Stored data

Segment Open

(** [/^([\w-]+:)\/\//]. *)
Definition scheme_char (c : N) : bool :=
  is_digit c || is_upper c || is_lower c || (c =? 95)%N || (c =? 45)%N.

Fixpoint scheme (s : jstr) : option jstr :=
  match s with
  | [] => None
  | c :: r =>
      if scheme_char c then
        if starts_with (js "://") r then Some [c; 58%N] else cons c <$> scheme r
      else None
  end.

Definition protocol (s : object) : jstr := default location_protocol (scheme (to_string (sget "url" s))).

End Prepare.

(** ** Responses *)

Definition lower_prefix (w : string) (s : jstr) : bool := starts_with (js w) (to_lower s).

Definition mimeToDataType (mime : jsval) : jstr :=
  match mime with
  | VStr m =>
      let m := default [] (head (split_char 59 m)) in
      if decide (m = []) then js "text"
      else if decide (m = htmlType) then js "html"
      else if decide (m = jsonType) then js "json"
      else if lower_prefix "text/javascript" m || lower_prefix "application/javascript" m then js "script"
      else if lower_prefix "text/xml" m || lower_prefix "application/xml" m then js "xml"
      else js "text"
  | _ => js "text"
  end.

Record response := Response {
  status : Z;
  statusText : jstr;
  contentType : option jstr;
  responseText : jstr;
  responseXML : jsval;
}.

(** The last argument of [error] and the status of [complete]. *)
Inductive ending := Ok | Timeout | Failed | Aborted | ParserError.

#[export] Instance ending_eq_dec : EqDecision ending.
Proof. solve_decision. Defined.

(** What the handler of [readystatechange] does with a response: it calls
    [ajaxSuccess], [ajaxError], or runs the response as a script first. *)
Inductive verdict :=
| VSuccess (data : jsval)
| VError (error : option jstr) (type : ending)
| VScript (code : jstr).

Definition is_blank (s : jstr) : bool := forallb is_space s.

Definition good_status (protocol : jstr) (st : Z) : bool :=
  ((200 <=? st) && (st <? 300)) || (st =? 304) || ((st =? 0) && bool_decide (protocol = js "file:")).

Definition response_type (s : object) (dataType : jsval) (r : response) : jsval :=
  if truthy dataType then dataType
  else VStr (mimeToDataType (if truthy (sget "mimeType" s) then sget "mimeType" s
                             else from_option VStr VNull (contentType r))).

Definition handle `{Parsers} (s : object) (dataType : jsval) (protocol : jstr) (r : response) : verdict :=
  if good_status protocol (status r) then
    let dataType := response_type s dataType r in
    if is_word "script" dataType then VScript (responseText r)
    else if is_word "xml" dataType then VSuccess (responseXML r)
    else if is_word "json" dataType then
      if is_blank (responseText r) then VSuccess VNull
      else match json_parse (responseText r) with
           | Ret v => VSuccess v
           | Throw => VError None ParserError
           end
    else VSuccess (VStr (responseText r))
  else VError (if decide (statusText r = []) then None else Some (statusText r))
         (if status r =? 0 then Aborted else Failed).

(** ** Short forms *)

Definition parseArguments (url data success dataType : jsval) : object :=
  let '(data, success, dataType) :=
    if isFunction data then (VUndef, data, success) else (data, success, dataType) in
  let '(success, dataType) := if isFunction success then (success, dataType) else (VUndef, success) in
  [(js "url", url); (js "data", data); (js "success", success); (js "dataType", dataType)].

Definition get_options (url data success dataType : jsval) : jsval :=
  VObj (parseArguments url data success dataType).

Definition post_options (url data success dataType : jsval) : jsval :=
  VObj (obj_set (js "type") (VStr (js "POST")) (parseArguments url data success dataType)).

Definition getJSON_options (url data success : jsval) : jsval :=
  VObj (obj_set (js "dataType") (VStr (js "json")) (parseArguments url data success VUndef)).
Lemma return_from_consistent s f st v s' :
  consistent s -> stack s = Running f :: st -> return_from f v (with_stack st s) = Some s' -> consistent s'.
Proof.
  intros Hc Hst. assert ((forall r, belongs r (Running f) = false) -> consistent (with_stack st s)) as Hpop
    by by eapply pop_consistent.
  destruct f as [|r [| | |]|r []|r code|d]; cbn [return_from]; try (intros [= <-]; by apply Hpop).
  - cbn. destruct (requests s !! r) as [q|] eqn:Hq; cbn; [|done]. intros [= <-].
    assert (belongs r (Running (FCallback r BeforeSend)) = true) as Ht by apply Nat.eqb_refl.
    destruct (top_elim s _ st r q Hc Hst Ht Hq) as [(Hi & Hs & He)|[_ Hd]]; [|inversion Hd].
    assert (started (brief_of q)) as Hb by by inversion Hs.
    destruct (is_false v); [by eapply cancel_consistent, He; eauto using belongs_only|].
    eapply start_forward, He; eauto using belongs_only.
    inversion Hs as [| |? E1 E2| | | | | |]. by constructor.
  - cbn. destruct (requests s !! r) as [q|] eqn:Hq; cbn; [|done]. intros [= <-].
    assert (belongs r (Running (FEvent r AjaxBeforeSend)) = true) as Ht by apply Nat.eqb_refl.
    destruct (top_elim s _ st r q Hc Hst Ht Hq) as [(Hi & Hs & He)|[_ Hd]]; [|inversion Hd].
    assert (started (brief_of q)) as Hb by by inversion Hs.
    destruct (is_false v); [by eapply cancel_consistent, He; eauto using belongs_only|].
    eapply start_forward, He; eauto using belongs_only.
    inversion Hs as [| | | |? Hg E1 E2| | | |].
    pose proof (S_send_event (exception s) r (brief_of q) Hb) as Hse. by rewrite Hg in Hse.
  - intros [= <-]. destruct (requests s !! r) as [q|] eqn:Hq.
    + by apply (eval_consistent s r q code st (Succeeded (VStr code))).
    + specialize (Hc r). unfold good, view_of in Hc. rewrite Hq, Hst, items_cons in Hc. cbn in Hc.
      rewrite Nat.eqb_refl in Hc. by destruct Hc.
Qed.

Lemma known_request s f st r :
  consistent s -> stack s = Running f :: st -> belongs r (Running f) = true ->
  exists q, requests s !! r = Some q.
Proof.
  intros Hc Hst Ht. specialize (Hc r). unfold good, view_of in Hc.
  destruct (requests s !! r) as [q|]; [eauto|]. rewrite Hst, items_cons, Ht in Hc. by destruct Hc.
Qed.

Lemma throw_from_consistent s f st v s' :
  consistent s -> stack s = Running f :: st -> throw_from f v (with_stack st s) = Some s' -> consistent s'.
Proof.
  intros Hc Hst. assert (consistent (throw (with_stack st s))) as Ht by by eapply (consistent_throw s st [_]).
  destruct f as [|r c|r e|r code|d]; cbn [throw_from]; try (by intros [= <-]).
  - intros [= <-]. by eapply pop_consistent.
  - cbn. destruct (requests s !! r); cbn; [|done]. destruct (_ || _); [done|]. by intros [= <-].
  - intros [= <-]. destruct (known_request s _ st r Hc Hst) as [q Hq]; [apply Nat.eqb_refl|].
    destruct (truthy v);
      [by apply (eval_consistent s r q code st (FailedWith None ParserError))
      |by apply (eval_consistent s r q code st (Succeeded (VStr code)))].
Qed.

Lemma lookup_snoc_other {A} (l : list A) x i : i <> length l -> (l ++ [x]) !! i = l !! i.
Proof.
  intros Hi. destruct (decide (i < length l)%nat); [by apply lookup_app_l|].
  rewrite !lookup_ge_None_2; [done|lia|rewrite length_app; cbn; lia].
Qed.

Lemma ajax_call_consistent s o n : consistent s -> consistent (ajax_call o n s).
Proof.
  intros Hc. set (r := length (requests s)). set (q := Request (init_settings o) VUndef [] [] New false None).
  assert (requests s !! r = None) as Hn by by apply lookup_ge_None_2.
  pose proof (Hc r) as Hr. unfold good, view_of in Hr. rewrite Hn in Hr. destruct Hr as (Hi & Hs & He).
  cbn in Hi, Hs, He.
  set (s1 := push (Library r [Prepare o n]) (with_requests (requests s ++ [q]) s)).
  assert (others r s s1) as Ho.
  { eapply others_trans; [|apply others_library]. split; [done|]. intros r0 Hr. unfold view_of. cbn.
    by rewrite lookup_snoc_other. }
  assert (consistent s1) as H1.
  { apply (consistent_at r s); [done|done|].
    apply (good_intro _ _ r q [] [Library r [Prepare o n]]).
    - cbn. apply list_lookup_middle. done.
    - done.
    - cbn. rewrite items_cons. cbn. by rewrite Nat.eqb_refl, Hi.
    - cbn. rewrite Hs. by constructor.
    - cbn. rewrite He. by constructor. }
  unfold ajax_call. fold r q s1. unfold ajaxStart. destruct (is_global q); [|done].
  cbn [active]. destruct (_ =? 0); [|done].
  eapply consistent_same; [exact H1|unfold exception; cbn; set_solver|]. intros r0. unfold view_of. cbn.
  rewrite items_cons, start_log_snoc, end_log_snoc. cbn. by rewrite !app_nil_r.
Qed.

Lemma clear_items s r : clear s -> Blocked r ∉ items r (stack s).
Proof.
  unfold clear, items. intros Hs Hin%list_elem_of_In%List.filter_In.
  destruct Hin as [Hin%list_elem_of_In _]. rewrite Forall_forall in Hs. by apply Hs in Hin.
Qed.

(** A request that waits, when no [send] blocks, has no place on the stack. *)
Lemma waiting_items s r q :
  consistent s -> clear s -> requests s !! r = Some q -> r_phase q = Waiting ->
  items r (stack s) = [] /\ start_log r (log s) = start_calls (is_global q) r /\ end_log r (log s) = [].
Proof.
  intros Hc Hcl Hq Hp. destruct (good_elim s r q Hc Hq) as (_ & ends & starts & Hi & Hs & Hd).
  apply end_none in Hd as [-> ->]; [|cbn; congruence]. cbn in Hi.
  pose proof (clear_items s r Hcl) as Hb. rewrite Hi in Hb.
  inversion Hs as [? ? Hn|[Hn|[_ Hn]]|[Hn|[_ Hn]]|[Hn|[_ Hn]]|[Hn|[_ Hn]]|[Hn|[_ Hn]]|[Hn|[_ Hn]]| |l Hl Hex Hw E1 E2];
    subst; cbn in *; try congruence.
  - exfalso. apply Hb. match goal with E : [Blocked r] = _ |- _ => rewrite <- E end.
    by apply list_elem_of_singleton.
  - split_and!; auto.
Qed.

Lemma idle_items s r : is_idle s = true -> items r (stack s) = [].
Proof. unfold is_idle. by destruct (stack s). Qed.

Segment Closed

WHAT IS REQUIRED: Extract the first line above and each line after it up to and including the one with "else if decide (m = htmlType)", please, exactly and with nothing else.

RESULT FOR THIS EXERCISE:
(** [/^([\w-]+:)\/\//]. *)
Definition scheme_char (c : N) : bool :=
  is_digit c || is_upper c || is_lower c || (c =? 95)%N || (c =? 45)%N.

Fixpoint scheme (s : jstr) : option jstr :=
  match s with
  | [] => None
  | c :: r =>
      if scheme_char c then
        if starts_with (js "://") r then Some [c; 58%N] else cons c <$> scheme r
      else None
  end.

Definition protocol (s : object) : jstr := default location_protocol (scheme (to_string (sget "url" s))).

End Prepare.

(** ** Responses *)

Definition lower_prefix (w : string) (s : jstr) : bool := starts_with (js w) (to_lower s).

Definition mimeToDataType (mime : jsval) : jstr :=
  match mime with
  | VStr m =>
      let m := default [] (head (split_char 59 m)) in
      if decide (m = []) then js "text"
      else if decide (m = htmlType) then js "html"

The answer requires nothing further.